In a 7-2 ruling, the Supreme Court ruled in Trinity Lutheran Church v. Comer that churches and other religious entities cannot be entirely denied public money even in states where constitutions explicitly ban such funding. The Monday ruling in the major religious rights case found in favor of Trinity Lutheran Church of Columbia, Missouri, which had been denied access to a state grant program that provides public funds to nonprofit groups to buy rubber playground surfaces made from recycled tires.
Chief Justice John Roberts wrote for the majority in an opinion that found that "the exclusion of Trinity Lutheran from a public benefit for which it is otherwise qualified, solely because it is a church, is odious to our Constitution" and "cannot stand." The constitution of the state of Missouri goes further than the US Constitution in that it forbids "any church, sect or denomination of religion" or clergy member from receiving state funds.
Three-quarters of the rest of the states have provisions resembling Missouri's.

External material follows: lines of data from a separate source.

(** [HostPorts], resolution and running apart. *)
Record HostPorts (Failure : Type) : Type := mkHostPorts {
  ports_decode : list N -> result Call str;
  ports_lane : str -> Lane;
  ports_classify : Call -> result Request HostError;
  ports_spool : Call -> result (list N) Failure;
  ports_failure : HostError -> Failure;
  ports_settled_result : Call -> str -> Failure -> list N;
  ports_detached : Call -> option str -> Failure * list N;
  ports_accepted : Call -> Resolved -> str -> list N;
  ports_reset_event : str -> list N;
  ports_events : EventsRead -> EventsBatch -> list N;
  ports_events_ended : str -> str -> list N;
  ports_cleanup : Cleanup -> list N;
  ports_released : list N;
  ports_reply : N -> list N -> Frame;
  ports_error : N -> Failure -> Frame;
}.

(** ** The table *)

Inductive Phase : Type := Received | Queued | DirectWaiting | PhRunning | PhTerminal.

#[global] Instance Phase_eq_dec : EqDecision Phase.
Proof. solve_decision. Defined.

(** [controls] and [gate] share the call's gate; [rec_gate] says whether the
    record still holds its own. [rec_events] is the operation's log in the
    session's store of logs, which a held read shares. *)
Record CallRecord (Failure : Type) : Type := mkCallRecord {
  rec_call : Call;
  rec_lane : Lane;
  rec_operation : option (str * OpClass);
  rec_controls : Gate;
  rec_gate : bool;
  rec_resolved : option Resolved;
  rec_phase : Phase;
  rec_events : option N;
  rec_outcome : option (Outcome Failure);
  rec_cancels : list N;
  rec_results : list N;
  rec_responses : list N;
  rec_accepted : bool;
  rec_response_view : bool;
  rec_result_delivered : bool;
  rec_response_delivered : bool;
  rec_in_table : bool;
  rec_alive : bool;
}.

(** [Record::delivered]. *)
Definition delivered Failure (r : CallRecord Failure) : bool :=
  rec_result_delivered r && (negb (rec_response_view r) || rec_response_delivered r).

Record Busy : Type := mkBusy { fetches : N; pushes : N; writes : N }.
Definition default_busy : Busy := {| fetches := 0; pushes := 0; writes := 0 |}.

(** [Busy::admits] and [Busy::change]. *)
Definition admits (b : Busy) (class : OpClass) : bool :=
  match class with
  | Fetch => (writes b =? 0)%N
  | Push => (writes b =? 0)%N && (pushes b =? 0)%N
  | Write => (writes b =? 0)%N && (pushes b =? 0)%N && (fetches b =? 0)%N
  end.

Definition busy_count (b : Busy) (class : OpClass) : N :=
  match class with Fetch => fetches b | Push => pushes b | Write => writes b end.

Definition set_busy_count (b : Busy) (class : OpClass) (n : N) : Busy :=
  match class with
  | Fetch => {| fetches := n; pushes := pushes b; writes := writes b |}
  | Push => {| fetches := fetches b; pushes := n; writes := writes b |}
  | Write => {| fetches := fetches b; pushes := pushes b; writes := n |}
  end.

Definition busy_change (b : Busy) (class : OpClass) (up : bool) : Busy :=
  set_busy_count b class
    (if up then (busy_count b class + 1)%N else saturating_sub (busy_count b class) 1).

(** A read held until it has something to return. *)
Record Held : Type := mkHeld {
  held_call : N;
  held_read : EventsRead;
  held_log : N;
  held_deadline : N;
}.

Record State (Failure : Type) : Type := mkState {
  highest_call : N;
  next_operation : N;
  closing : bool;
  ended : bool;
  outstanding : N;
  controls : N;
  records : BTreeMap N (CallRecord Failure);
  operations : gmap str N;
  requests : gmap str N;
  others : gset N;
  pending : list N;
  queue : list N;
  direct_queue : list N;
  direct_running : N;
  running : N;
  busy : gmap str Busy;
  table_entries : N;
  retained : list N;
  held : list Held;
  closers : list N;
  close_report_ : option Cleanup;
  close_started : bool;
  cleanup_pending : N;
  cleanup_confirmed : bool;
  detached_workers : N;
  unflushed : N;
  logs : gmap N Ring;
}.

Justice Sonia Sotomayor -- an Obama nominee -- wrote a dissent that said that the Supreme Court was sweeping away legal precedents that allow for limits on state funding of churches. Ruth Bader Ginsburg, who Republicans have asked to recuse herself in the upcoming case involving President Trump’s travel ban executive order, also dissented. Sotomayor wrote:
"This case is about nothing less than the relationship between religious institutions and the civil government - that is between church and state. The court today profoundly changes that relationship by holding for the first time that the Constitution requires the government to provide public funds directly to a church."

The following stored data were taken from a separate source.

(** Step 8: the closers are answered, or left without an answer when the
    channel has ended. *)
Lemma report_all_balanced replies st :
  table_ok st -> covered st ->
  let p := report_all ports replies st in
  let left := if replies then [] else on_lane LaneControl (closers st) in
  table_ok p.1 /\ covered p.1 /\ waiting st ≡ₚ keys p.2 ++ waiting p.1 ++ left /\
  (forall l, slack l p.1 = slack l st + count_lane l left)%N /\
  records p.1 = records st /\ held p.1 = held st /\ closers p.1 = [] /\
  highest_call p.1 = highest_call st /\
  flags p.1 = (closing st, ended st, close_started st, Some (make_report st), unflushed st).
Proof.
  intros Hok Hc. cbv zeta. unfold report_all. cbv zeta.
  set (st1 := st <| close_report_ := _ |> <| closers := _ |>).
  assert (Hok1 : table_ok st1) by (by destruct Hok; split).
  assert (Hw : waiting st ≡ₚ on_lane LaneControl (closers st) ++ waiting st1).
  { unfold waiting. change (records st1) with (records st). change (held st1) with (held st).
    change (closers st1) with (@nil N). change (on_lane LaneControl []) with (@nil (N * Lane)).
    rewrite app_nil_r, app_assoc. apply Permutation_app_comm. }
  assert (Hn : forall l, counter l st1 = counter l st) by (by intros []).
  assert (Hcl : forall l, count_lane l (waiting st) =
    (count_lane l (on_lane LaneControl (closers st)) + count_lane l (waiting st1))%N).
  { intros l. by rewrite (count_lane_perm _ _ _ Hw), count_lane_app. }
  destruct replies; cbn [fst snd].
  - pose proof (answered_all_part (closers st) LaneControl st1) as Hp.
    pose proof (fun l => answered_all_counter (closers st) LaneControl l st1) as Hn1.
    pose proof (answered_all_flags (closers st) LaneControl st1) as Hf. revert Hp Hn1 Hf.
    generalize (foldl (fun st id => answered_on id LaneControl st) st1 (closers st)).
    intros st2 Hp Hn1 Hf. pose proof (waiting_part _ _ Hp) as Hw2.
    pose proof (table_ok_part _ _ (eq_sym Hp) Hok1) as Hok2.
    unfold table_part in Hp. injection Hp as E1 _ _ E4 E5 E6. split_and!.
    + done.
    + intros l. rewrite Hw2, Hn1, Hn. specialize (Hcl l). specialize (Hc l). lia.
    + rewrite app_nil_r, Hw2, Hw. apply Permutation_app_tail. unfold keys, on_lane.
      by rewrite <- !list_fmap_compose.
    + intros l. unfold slack. rewrite Hw2, Hn1, Hn, Hcl. change (count_lane l []) with 0%N. lia.
    + by rewrite E1.
    + by rewrite E5.
    + by rewrite E6.
    + by rewrite E4.
    + by rewrite Hf.
  - split_and!; try done.
    + intros l. rewrite Hn. specialize (Hcl l). specialize (Hc l). lia.
    + rewrite Hw. simpl. apply Permutation_app_comm.
    + intros l. unfold slack. rewrite Hn, Hcl. specialize (Hcl l). specialize (Hc l). lia.
Qed.

(** Only a call identifier that does not grow is a protocol error. *)
Lemma receive_refused now call st st' e :
  receive ports limits env now call st = (st', Err e) ->
  st' = st /\ (call_id call <= highest_call st)%N.
Proof.
  unfold receive. cbv zeta. destruct (_ <=? _)%N eqn:Hid.
  - intros [= <- <-]. split; [done|]. by apply N.leb_le.
  - destruct (ended _); [done|]. destruct (ports_classify ports call); [|done].
    destruct (_ && _); [done|]. destruct (lane_full _ _ _); [done|].
    by destruct (dispatch _ _ _ _ _ _ _ _).
Qed.

(** A call read after the session ended is dropped. *)
Lemma receive_ended now call st st' rx :
  ended st = true -> receive ports limits env now call st = (st', Ok rx) ->
  rx = RxReplies [] /\ st' = st <| highest_call := call_id call |> /\
  (highest_call st < call_id call)%N.
Proof.
  intros He. unfold receive. cbv zeta. destruct (_ <=? _)%N eqn:Hid; [done|].
  apply N.leb_gt in Hid. change (ended (st <| highest_call := ?n |>)) with (ended st). rewrite He.
  by intros [= <- <-].
Qed.

Lemma accounts_highest n st :
  (highest_call st <= n)%N -> accounts [] st (st <| highest_call := n |>, []).
Proof.
  intros Hn [K1 K2 K3] _. split_and!.
  - split; [|done..]. intros i r (? & ?)%K1. split; [done|].
    change (i <= n)%N. lia.
  - split; try done. intros _. exact (progress_refl st).
  - by rewrite app_nil_r.
  - intros lane. change (count_lane lane (keys _)) with 0%N.
    change (counter lane (st <| highest_call := n |>, []).1) with (counter lane st). lia.
Qed.

Lemma accounts_count_batch st p :
  accounts [] st p -> accounts [] (st <| unflushed := (unflushed st + 1)%N |>) (count_batch p).
Proof.
  intros H Hok Hc. destruct H as (H1 & H2 & H3 & H4); [by destruct Hok; split|intros l; specialize (Hc l); by destruct l|].
  split_and!; [by destruct H1; split| |done|intros l; specialize (H4 l); by destruct l].
  destruct H2 as [F Hh Hp Hhe Hcl]. split; try done.
  destruct (flags_eq _ _ F) as (E1 & E2 & E3 & E4 & E5). unfold flags, count_batch. simpl.
  by rewrite E1, E2, E3, E4, E5.
Qed.

(** ** What settling leaves *)

Lemma discard_get st id : get_record (discard st id) id = None.
Proof.
  destruct (get_record st id) as [r|] eqn:Hg; [|unfold discard; by rewrite Hg].
  pose proof (discard_part _ _ _ Hg) as Hp. unfold table_part in Hp. injection Hp as E1 _ _ _ _ _.
  unfold get_record. rewrite E1. apply bt_get_remove_eq.
Qed.

Definition done_at st (id : N) : Prop :=
  forall r, get_record st id = Some r -> rec_phase r = PhTerminal.

Lemma settle_done id outcome st : done_at (settle ports id outcome st).1 id.
Proof.
  intros r'. destruct (get_record st id) as [r|] eqn:Hg; cycle 1.
  { unfold settle. rewrite Hg. simpl. by rewrite Hg. }
  destruct (decide (rec_phase r = PhTerminal)) as [Hph|Hph].
  { unfold settle. rewrite Hg, bool_decide_true by done. simpl. rewrite Hg. by intros [= <-]. }
  rewrite (settle_open ports id r outcome st Hg Hph). destruct (replied r); cbn [fst].
  - pose proof (settling_part id r outcome st) as Hp. unfold table_part in Hp.
    injection Hp as E1 _ _ _ _ _.
    change (get_record ((settling id r outcome st) <| retained := ?l |>) id)
      with (get_record (settling id r outcome st) id).
    unfold get_record. rewrite E1. change (records (set_record st id ?x)) with (bt_insert (records st) id x).
    rewrite bt_get_insert_eq. by intros [= <-].
  - by rewrite discard_get.
Qed.

Lemma done_at_progress st st' id : progress st st' -> done_at st id -> done_at st' id.
Proof.
  intros Hp Hd r' (r & Hg & Hr)%Hp. rewrite (Hd _ Hg) in Hr.
  by destruct (rec_phase r'); simpl in Hr; try lia.
Qed.

(** Settling a call and then the calls of a list leaves none of them open. *)
Lemma settle_then_done id ids st p q :
  accounts [] st p -> accounts [] p.1 q -> done_at p.1 id ->
  (forall i, table_ok p.1 -> covered p.1 -> closing p.1 = true -> i ∈ ids -> done_at q.1 i) ->
  table_ok st -> covered st -> closing st = true ->
  forall i, i ∈ id :: ids -> done_at q.1 i.
Proof.
  intros Hp Hq Hd IH Hok Hc Hcl i Hi.
  destruct (accounts_balanced _ _ Hp Hok Hc) as [B1 B2 B3 _ _].
  destruct (flags_eq _ _ (ev_flags _ _ B3)) as (E & _). rewrite Hcl in E.
  apply elem_of_cons in Hi as [->|Hi]; [|by apply IH].
  eapply done_at_progress; [|exact Hd].
  destruct (accounts_balanced _ _ Hq B1 B2) as [_ _ B3' _ _]. by apply (ev_progress _ _ B3').
Qed.

Lemma settle_cancelled_done ids st i :
  table_ok st -> covered st -> closing st = true -> i ∈ ids ->
  done_at (settle_cancelled ports ids st).1 i.
Proof.
  revert st i. induction ids as [|id ids IH]; intros st i Hok Hc Hcl Hi; [set_solver|].
  cbn [settle_cancelled]. destruct (get_record st id) as [r|] eqn:Hg.
  - pose proof (accounts_seq _ _ _ _ (accounts_cancel_controls id st)
      (accounts_settle ports id (cancelled_before_start ports (rec_call r) (rec_operation r))
         (cancel_controls id st))) as Ha.
    pose proof (settle_done id (cancelled_before_start ports (rec_call r) (rec_operation r))
      (cancel_controls id st)) as Hd.
    destruct (settle ports id _ _) as [st1 out1]. pose proof (accounts_settle_cancelled ids st1) as Ha2.
    specialize (IH st1). destruct (settle_cancelled ports ids st1) as [st2 out2].
    by apply (settle_then_done id ids st (st1, out1) (st2, out2) Ha Ha2 Hd (fun i => IH i) Hok Hc Hcl).
  - apply elem_of_cons in Hi as [->|Hi]; [|by apply IH].
    destruct (accounts_balanced _ _ (accounts_settle_cancelled ids st) Hok Hc) as [_ _ B3 _ _].
    eapply done_at_progress; [by apply (ev_progress _ _ B3)|]. intros r. by rewrite Hg.
Qed.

Victory for Trump administration
The ruling is expected to assist organizations affiliated with religious bodies to receive public funds for certain limited purposes, such as health, safety, and education.
In a related case is expected to be settled soon. A challenge to a 2015 court decision invalidating a Colorado school voucher program is pending before the Supreme Court and waiting for the outcome of Trinity Lutheran. President Trump's education secretary, Betsy DeVos, is a prominent supporter of "school choice" plans.
Chief Justice Roberts said in a footnote in the ruling, "This case involves express discrimination based on religious identity with respect to playground resurfacing. We do not address religious uses of funding or other forms of discrimination."
White House spokesman Sean Spicer hailed the ruling as a "significant victory for religious liberty and an affirmation of the First Amendment rights of all Americans."
"This ruling reaffirms that the government cannot discriminate against individuals or organizations simply because they or their members hold religious beliefs," Spicer added.
The dispute involved two parts of the the First Amendment against each other: a) the guarantee of the free exercise of religion, and b) the Establishment Clause, which requires the separation of church and state. Missouri refused to allow Trinity Lutheran “solely because it is a church” and thus violated the religious exercise clause. Trinity Lutheran provides a preschool and daycare center that is open to all, and wanted a safe playground surface for the children under its care. In a statement, attorney David Cortman -- senior counsel at the Alliance Defending Freedom who argued the case -- said "The Supreme Court's decision today affirms the commonsense principle that government isn't being neutral when it treats religious organizations worse than everyone else."